Record set:
▬▬▬▬▬▬

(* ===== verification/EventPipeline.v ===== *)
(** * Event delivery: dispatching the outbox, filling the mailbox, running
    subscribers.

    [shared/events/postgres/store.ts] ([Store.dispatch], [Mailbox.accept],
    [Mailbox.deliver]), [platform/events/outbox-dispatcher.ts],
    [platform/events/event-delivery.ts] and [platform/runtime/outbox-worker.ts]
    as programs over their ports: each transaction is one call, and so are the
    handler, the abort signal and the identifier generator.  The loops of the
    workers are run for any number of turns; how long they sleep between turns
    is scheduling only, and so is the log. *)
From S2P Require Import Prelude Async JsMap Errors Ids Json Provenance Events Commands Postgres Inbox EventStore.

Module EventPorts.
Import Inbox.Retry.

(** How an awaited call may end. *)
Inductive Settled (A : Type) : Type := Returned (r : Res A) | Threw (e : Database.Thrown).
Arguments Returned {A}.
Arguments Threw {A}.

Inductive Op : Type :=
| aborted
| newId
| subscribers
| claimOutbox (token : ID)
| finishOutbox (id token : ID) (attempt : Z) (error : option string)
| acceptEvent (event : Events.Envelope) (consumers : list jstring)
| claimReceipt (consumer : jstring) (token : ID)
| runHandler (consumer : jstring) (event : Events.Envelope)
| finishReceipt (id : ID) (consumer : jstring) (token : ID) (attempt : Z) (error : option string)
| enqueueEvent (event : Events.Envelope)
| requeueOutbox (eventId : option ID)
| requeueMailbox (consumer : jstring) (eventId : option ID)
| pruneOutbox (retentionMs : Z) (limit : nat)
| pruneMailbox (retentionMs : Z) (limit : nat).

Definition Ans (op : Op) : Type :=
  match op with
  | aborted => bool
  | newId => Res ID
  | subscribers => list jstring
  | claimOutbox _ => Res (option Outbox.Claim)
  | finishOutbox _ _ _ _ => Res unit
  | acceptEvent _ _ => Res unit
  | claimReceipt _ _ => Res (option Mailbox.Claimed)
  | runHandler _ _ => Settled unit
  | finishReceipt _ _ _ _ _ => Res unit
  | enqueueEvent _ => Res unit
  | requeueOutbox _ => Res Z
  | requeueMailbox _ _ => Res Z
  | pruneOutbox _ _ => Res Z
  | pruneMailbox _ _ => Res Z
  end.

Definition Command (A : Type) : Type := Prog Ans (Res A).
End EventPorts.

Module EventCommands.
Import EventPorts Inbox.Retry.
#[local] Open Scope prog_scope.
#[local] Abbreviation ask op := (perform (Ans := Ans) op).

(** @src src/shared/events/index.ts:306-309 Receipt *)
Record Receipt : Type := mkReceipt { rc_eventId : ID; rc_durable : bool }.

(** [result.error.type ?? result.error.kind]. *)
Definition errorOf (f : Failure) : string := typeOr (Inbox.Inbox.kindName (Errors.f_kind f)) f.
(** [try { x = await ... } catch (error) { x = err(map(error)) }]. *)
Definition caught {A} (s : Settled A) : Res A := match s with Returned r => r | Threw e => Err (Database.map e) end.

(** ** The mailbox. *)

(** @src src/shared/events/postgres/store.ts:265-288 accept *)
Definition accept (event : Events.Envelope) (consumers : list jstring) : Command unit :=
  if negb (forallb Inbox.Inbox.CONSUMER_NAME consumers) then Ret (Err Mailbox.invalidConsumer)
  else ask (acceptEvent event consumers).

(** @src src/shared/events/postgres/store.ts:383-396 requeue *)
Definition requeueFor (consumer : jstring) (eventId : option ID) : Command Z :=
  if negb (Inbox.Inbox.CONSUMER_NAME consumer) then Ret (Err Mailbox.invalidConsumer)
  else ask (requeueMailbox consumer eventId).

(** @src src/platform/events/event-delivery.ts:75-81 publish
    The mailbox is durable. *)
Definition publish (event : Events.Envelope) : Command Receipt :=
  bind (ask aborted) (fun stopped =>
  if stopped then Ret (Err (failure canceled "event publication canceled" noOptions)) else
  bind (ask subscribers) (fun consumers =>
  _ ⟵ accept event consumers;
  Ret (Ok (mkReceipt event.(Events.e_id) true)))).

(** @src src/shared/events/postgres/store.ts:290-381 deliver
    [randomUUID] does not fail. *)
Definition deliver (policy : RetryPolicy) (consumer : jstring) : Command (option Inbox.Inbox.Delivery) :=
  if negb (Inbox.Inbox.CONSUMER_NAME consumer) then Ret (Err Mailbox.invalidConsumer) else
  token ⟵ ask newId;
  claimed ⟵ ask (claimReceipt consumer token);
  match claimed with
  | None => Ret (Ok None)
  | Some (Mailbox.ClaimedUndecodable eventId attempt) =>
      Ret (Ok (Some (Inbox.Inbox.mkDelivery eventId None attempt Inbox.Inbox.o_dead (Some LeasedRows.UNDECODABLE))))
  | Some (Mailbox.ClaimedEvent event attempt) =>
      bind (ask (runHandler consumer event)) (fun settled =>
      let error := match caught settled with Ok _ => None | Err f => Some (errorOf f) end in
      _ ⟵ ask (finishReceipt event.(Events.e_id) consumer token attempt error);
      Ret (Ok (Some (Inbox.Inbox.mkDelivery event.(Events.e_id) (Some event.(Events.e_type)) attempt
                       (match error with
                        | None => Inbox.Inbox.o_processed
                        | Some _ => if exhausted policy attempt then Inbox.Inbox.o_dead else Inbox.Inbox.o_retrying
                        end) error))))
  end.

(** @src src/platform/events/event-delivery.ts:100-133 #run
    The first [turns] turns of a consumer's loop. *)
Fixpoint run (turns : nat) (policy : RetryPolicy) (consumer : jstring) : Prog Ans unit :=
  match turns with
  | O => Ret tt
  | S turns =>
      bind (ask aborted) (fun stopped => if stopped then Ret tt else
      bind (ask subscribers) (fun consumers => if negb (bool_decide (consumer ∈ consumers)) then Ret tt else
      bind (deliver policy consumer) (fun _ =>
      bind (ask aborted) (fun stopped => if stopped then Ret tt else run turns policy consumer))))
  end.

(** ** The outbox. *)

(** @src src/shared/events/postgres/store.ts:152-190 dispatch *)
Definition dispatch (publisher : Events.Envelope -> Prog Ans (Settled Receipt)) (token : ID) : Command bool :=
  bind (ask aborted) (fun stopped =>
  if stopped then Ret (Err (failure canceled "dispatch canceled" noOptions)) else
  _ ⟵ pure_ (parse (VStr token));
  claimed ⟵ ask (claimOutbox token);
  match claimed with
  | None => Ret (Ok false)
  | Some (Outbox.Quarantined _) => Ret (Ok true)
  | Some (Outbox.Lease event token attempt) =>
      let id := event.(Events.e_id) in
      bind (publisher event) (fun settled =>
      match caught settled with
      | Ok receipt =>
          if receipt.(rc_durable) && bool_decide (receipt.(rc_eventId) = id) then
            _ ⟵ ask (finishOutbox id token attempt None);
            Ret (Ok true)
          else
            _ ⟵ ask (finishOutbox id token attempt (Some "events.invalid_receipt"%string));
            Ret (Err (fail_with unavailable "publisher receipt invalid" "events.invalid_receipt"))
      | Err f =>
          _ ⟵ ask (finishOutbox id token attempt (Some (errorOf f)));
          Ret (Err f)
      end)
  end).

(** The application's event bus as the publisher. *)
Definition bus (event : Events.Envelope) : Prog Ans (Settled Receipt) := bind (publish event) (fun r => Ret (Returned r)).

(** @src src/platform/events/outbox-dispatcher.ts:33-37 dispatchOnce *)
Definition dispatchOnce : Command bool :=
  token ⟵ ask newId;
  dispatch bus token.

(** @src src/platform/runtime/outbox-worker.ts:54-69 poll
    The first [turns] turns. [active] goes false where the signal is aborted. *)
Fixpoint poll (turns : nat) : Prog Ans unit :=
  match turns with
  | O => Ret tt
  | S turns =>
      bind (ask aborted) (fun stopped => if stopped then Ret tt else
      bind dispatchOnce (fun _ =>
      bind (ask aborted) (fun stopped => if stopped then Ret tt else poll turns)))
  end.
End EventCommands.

▬▬▬▬▬▬

What you return must match the data word for word.

Result of this exercise:
(* ===== verification/EventPipeline.v ===== *)
(** * Event delivery: dispatching the outbox, filling the mailbox, running
    subscribers.

    [shared/events/postgres/store.ts] ([Store.dispatch], [Mailbox.accept],
    [Mailbox.deliver]), [platform/events/outbox-dispatcher.ts],
    [platform/events/event-delivery.ts] and [platform/runtime/outbox-worker.ts]
    as programs over their ports: each transaction is one call, and so are the
    handler, the abort signal and the identifier generator.  The loops of the
    workers are run for any number of turns; how long they sleep between turns
    is scheduling only, and so is the log. *)
From S2P Require Import Prelude Async JsMap Errors Ids Json Provenance Events Commands Postgres Inbox EventStore.

Module EventPorts.
Import Inbox.Retry.

(** How an awaited call may end. *)
Inductive Settled (A : Type) : Type := Returned (r : Res A) | Threw (e : Database.Thrown).
Arguments Returned {A}.
Arguments Threw {A}.

Inductive Op : Type :=
| aborted
| newId
| subscribers
| claimOutbox (token : ID)
| finishOutbox (id token : ID) (attempt : Z) (error : option string)
| acceptEvent (event : Events.Envelope) (consumers : list jstring)
| claimReceipt (consumer : jstring) (token : ID)
| runHandler (consumer : jstring) (event : Events.Envelope)
| finishReceipt (id : ID) (consumer : jstring) (token : ID) (attempt : Z) (error : option string)
| enqueueEvent (event : Events.Envelope)
| requeueOutbox (eventId : option ID)
| requeueMailbox (consumer : jstring) (eventId : option ID)
| pruneOutbox (retentionMs : Z) (limit : nat)
| pruneMailbox (retentionMs : Z) (limit : nat).

Definition Ans (op : Op) : Type :=
  match op with
  | aborted => bool
  | newId => Res ID
  | subscribers => list jstring
  | claimOutbox _ => Res (option Outbox.Claim)
  | finishOutbox _ _ _ _ => Res unit
  | acceptEvent _ _ => Res unit
  | claimReceipt _ _ => Res (option Mailbox.Claimed)
  | runHandler _ _ => Settled unit
  | finishReceipt _ _ _ _ _ => Res unit
  | enqueueEvent _ => Res unit
  | requeueOutbox _ => Res Z
  | requeueMailbox _ _ => Res Z
  | pruneOutbox _ _ => Res Z
  | pruneMailbox _ _ => Res Z
  end.

Definition Command (A : Type) : Type := Prog Ans (Res A).
End EventPorts.

Module EventCommands.
Import EventPorts Inbox.Retry.
#[local] Open Scope prog_scope.
#[local] Abbreviation ask op := (perform (Ans := Ans) op).

(** @src src/shared/events/index.ts:306-309 Receipt *)
Record Receipt : Type := mkReceipt { rc_eventId : ID; rc_durable : bool }.

(** [result.error.type ?? result.error.kind]. *)
Definition errorOf (f : Failure) : string := typeOr (Inbox.Inbox.kindName (Errors.f_kind f)) f.
(** [try { x = await ... } catch (error) { x = err(map(error)) }]. *)
Definition caught {A} (s : Settled A) : Res A := match s with Returned r => r | Threw e => Err (Database.map e) end.

(** ** The mailbox. *)

(** @src src/shared/events/postgres/store.ts:265-288 accept *)
Definition accept (event : Events.Envelope) (consumers : list jstring) : Command unit :=
  if negb (forallb Inbox.Inbox.CONSUMER_NAME consumers) then Ret (Err Mailbox.invalidConsumer)
  else ask (acceptEvent event consumers).

(** @src src/shared/events/postgres/store.ts:383-396 requeue *)
Definition requeueFor (consumer : jstring) (eventId : option ID) : Command Z :=
  if negb (Inbox.Inbox.CONSUMER_NAME consumer) then Ret (Err Mailbox.invalidConsumer)
  else ask (requeueMailbox consumer eventId).

(** @src src/platform/events/event-delivery.ts:75-81 publish
    The mailbox is durable. *)
Definition publish (event : Events.Envelope) : Command Receipt :=
  bind (ask aborted) (fun stopped =>
  if stopped then Ret (Err (failure canceled "event publication canceled" noOptions)) else
  bind (ask subscribers) (fun consumers =>
  _ ⟵ accept event consumers;
  Ret (Ok (mkReceipt event.(Events.e_id) true)))).

(** @src src/shared/events/postgres/store.ts:290-381 deliver
    [randomUUID] does not fail. *)
Definition deliver (policy : RetryPolicy) (consumer : jstring) : Command (option Inbox.Inbox.Delivery) :=
  if negb (Inbox.Inbox.CONSUMER_NAME consumer) then Ret (Err Mailbox.invalidConsumer) else
  token ⟵ ask newId;
  claimed ⟵ ask (claimReceipt consumer token);
  match claimed with
  | None => Ret (Ok None)
  | Some (Mailbox.ClaimedUndecodable eventId attempt) =>
      Ret (Ok (Some (Inbox.Inbox.mkDelivery eventId None attempt Inbox.Inbox.o_dead (Some LeasedRows.UNDECODABLE))))
  | Some (Mailbox.ClaimedEvent event attempt) =>
      bind (ask (runHandler consumer event)) (fun settled =>
      let error := match caught settled with Ok _ => None | Err f => Some (errorOf f) end in
      _ ⟵ ask (finishReceipt event.(Events.e_id) consumer token attempt error);
      Ret (Ok (Some (Inbox.Inbox.mkDelivery event.(Events.e_id) (Some event.(Events.e_type)) attempt
                       (match error with
                        | None => Inbox.Inbox.o_processed
                        | Some _ => if exhausted policy attempt then Inbox.Inbox.o_dead else Inbox.Inbox.o_retrying
                        end) error))))
  end.

(** @src src/platform/events/event-delivery.ts:100-133 #run
    The first [turns] turns of a consumer's loop. *)
Fixpoint run (turns : nat) (policy : RetryPolicy) (consumer : jstring) : Prog Ans unit :=
  match turns with
  | O => Ret tt
  | S turns =>
      bind (ask aborted) (fun stopped => if stopped then Ret tt else
      bind (ask subscribers) (fun consumers => if negb (bool_decide (consumer ∈ consumers)) then Ret tt else
      bind (deliver policy consumer) (fun _ =>
      bind (ask aborted) (fun stopped => if stopped then Ret tt else run turns policy consumer))))
  end.

(** ** The outbox. *)

(** @src src/shared/events/postgres/store.ts:152-190 dispatch *)
Definition dispatch (publisher : Events.Envelope -> Prog Ans (Settled Receipt)) (token : ID) : Command bool :=
  bind (ask aborted) (fun stopped =>
  if stopped then Ret (Err (failure canceled "dispatch canceled" noOptions)) else
  _ ⟵ pure_ (parse (VStr token));
  claimed ⟵ ask (claimOutbox token);
  match claimed with
  | None => Ret (Ok false)
  | Some (Outbox.Quarantined _) => Ret (Ok true)
  | Some (Outbox.Lease event token attempt) =>
      let id := event.(Events.e_id) in
      bind (publisher event) (fun settled =>
      match caught settled with
      | Ok receipt =>
          if receipt.(rc_durable) && bool_decide (receipt.(rc_eventId) = id) then
            _ ⟵ ask (finishOutbox id token attempt None);
            Ret (Ok true)
          else
            _ ⟵ ask (finishOutbox id token attempt (Some "events.invalid_receipt"%string));
            Ret (Err (fail_with unavailable "publisher receipt invalid" "events.invalid_receipt"))
      | Err f =>
          _ ⟵ ask (finishOutbox id token attempt (Some (errorOf f)));
          Ret (Err f)
      end)
  end).

(** The application's event bus as the publisher. *)
Definition bus (event : Events.Envelope) : Prog Ans (Settled Receipt) := bind (publish event) (fun r => Ret (Returned r)).

(** @src src/platform/events/outbox-dispatcher.ts:33-37 dispatchOnce *)
Definition dispatchOnce : Command bool :=
  token ⟵ ask newId;
  dispatch bus token.

(** @src src/platform/runtime/outbox-worker.ts:54-69 poll
    The first [turns] turns. [active] goes false where the signal is aborted. *)
Fixpoint poll (turns : nat) : Prog Ans unit :=
  match turns with
  | O => Ret tt
  | S turns =>
      bind (ask aborted) (fun stopped => if stopped then Ret tt else
      bind dispatchOnce (fun _ =>
      bind (ask aborted) (fun stopped => if stopped then Ret tt else poll turns)))
  end.
End EventCommands.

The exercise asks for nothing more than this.